▶ **Exercise directions**
Although the data below holds other lines too, output only those from the line with "3); [done|lia|by right]." up to and including the line with "snd (fst (define_program", exactly as they appear.

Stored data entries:

----

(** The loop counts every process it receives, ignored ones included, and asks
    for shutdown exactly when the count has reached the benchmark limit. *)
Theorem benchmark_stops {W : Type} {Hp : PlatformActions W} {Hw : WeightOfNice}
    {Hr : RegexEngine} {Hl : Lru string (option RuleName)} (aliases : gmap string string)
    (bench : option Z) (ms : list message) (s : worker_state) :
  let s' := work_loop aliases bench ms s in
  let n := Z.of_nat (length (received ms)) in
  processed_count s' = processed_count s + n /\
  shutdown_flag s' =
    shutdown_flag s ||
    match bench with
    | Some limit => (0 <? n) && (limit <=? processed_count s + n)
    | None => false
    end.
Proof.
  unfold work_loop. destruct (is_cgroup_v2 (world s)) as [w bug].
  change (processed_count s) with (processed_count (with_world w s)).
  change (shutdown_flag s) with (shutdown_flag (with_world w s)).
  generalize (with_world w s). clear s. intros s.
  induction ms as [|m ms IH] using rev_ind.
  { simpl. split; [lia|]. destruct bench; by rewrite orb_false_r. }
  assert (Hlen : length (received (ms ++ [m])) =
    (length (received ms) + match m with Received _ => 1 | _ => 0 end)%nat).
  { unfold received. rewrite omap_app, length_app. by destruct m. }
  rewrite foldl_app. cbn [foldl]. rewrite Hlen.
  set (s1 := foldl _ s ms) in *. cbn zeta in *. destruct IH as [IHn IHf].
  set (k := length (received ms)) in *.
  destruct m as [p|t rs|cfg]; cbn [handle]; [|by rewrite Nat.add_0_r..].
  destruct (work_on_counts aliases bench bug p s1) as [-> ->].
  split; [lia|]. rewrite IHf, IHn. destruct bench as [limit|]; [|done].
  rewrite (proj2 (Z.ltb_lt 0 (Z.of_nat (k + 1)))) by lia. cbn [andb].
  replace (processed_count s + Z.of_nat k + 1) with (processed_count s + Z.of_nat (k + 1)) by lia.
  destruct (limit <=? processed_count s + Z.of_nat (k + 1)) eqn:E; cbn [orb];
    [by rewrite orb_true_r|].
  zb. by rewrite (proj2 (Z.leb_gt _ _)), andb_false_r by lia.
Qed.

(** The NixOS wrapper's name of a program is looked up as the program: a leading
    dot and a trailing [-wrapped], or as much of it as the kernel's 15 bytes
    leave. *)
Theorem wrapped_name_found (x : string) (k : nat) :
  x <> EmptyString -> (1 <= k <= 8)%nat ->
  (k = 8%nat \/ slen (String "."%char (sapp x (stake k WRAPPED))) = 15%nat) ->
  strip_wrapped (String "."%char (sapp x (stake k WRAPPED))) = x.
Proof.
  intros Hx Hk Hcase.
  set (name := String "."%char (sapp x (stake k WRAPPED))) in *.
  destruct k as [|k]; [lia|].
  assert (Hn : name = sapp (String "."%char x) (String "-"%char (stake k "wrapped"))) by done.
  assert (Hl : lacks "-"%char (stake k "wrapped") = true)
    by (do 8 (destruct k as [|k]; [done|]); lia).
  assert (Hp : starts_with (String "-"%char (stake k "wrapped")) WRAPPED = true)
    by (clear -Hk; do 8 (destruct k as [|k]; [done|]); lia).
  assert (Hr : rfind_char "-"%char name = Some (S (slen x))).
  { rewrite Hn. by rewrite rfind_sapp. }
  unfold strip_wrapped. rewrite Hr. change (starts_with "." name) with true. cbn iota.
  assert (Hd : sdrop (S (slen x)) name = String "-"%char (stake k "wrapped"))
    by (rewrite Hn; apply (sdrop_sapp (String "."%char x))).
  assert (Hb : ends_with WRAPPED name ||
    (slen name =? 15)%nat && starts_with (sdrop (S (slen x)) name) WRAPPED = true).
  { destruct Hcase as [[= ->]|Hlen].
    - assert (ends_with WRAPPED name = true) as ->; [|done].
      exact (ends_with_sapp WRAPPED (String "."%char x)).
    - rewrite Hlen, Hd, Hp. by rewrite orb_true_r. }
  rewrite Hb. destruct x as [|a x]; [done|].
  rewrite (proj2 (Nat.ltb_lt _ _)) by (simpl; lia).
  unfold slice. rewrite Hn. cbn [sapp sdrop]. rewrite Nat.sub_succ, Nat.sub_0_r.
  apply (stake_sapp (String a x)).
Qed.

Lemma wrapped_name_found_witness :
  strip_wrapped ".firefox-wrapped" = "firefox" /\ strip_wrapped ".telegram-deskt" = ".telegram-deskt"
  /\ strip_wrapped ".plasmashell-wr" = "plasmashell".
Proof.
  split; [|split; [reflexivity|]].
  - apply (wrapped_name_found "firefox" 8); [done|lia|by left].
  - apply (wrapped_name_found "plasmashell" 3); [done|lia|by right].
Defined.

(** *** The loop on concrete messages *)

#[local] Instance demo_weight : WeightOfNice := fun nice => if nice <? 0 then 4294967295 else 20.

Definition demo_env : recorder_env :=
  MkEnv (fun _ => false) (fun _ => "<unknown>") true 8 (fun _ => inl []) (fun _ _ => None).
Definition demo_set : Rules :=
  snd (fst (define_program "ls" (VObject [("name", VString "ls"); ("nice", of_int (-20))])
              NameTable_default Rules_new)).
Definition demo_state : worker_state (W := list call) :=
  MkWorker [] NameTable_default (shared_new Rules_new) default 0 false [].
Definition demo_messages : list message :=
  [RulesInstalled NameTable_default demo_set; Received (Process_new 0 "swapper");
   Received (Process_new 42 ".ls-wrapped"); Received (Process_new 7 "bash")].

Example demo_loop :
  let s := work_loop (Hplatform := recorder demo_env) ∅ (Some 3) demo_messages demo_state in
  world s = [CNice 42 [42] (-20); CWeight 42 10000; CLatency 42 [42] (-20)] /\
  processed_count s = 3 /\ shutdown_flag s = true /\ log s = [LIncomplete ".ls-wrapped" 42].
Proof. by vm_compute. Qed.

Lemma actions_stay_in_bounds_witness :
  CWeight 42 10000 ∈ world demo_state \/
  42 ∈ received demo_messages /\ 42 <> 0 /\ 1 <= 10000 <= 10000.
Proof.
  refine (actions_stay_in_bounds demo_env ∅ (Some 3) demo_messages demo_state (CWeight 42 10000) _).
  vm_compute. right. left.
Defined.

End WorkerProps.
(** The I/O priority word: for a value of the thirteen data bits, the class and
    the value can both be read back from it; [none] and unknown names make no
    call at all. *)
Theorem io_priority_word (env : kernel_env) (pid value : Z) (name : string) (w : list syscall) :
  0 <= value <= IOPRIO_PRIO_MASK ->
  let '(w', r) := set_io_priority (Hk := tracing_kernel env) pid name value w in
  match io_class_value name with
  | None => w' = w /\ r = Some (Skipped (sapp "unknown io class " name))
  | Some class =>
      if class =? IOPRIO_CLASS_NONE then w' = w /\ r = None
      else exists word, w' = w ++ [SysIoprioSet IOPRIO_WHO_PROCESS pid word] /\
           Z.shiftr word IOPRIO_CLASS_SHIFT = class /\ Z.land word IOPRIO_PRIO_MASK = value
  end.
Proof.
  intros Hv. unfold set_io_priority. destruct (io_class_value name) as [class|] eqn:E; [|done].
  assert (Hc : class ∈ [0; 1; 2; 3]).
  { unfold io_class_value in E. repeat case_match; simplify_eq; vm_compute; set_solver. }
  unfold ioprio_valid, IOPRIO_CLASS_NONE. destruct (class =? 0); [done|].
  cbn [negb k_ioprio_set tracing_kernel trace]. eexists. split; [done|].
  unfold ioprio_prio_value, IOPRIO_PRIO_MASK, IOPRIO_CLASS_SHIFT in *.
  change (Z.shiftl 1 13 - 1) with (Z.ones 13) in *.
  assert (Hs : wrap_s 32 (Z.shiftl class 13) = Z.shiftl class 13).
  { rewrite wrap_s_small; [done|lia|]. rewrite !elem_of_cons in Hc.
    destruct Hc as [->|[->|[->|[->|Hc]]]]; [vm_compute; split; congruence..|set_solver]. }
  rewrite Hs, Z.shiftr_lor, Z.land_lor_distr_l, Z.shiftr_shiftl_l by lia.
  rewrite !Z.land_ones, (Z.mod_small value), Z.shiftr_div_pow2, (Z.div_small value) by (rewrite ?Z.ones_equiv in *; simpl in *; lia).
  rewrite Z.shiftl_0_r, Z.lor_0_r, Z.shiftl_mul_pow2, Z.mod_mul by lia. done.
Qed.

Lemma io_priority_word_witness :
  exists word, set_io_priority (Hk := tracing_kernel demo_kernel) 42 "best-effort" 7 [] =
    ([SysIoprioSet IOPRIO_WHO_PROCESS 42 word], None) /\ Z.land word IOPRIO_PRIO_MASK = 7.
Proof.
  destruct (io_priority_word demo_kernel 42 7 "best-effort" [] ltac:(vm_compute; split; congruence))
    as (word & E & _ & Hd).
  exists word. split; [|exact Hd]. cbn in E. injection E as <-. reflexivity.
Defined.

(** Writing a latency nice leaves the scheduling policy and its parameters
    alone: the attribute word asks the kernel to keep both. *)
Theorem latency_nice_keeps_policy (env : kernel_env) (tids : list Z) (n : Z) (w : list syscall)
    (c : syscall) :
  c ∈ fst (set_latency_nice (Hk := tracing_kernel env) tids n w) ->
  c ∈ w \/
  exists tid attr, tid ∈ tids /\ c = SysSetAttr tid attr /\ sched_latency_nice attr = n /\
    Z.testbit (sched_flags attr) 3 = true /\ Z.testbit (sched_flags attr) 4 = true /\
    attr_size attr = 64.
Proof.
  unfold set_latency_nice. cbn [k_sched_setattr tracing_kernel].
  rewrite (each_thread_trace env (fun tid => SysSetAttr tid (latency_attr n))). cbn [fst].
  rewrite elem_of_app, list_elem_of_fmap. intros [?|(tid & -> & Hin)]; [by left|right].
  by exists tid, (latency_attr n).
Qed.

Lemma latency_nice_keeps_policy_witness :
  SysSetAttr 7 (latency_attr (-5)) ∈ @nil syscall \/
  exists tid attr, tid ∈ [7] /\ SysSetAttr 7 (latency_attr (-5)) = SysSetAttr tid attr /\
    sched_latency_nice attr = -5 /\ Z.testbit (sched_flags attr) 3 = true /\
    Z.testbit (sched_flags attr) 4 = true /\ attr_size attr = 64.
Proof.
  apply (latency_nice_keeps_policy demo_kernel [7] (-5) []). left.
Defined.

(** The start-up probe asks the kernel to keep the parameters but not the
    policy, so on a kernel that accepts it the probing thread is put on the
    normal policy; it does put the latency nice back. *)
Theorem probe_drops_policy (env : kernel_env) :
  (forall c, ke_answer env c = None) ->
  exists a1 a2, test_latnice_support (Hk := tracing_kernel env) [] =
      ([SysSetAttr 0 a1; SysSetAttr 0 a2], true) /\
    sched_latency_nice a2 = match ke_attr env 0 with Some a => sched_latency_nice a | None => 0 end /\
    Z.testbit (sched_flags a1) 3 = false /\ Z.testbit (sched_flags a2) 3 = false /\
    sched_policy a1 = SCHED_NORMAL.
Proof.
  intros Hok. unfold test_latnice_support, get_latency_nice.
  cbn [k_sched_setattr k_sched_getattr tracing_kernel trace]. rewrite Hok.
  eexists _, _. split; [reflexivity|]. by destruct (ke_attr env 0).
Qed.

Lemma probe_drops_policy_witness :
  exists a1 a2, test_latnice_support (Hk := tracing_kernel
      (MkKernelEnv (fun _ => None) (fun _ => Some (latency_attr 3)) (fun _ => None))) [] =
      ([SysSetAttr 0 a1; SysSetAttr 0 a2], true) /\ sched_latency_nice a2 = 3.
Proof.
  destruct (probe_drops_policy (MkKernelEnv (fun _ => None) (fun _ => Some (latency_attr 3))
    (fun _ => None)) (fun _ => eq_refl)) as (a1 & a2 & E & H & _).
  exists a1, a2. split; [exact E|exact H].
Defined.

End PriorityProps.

----

▶ **Response to this task**
  - apply (wrapped_name_found "plasmashell" 3); [done|lia|by right].
Defined.

(** *** The loop on concrete messages *)

#[local] Instance demo_weight : WeightOfNice := fun nice => if nice <? 0 then 4294967295 else 20.

Definition demo_env : recorder_env :=
  MkEnv (fun _ => false) (fun _ => "<unknown>") true 8 (fun _ => inl []) (fun _ _ => None).
Definition demo_set : Rules :=
  snd (fst (define_program "ls" (VObject [("name", VString "ls"); ("nice", of_int (-20))])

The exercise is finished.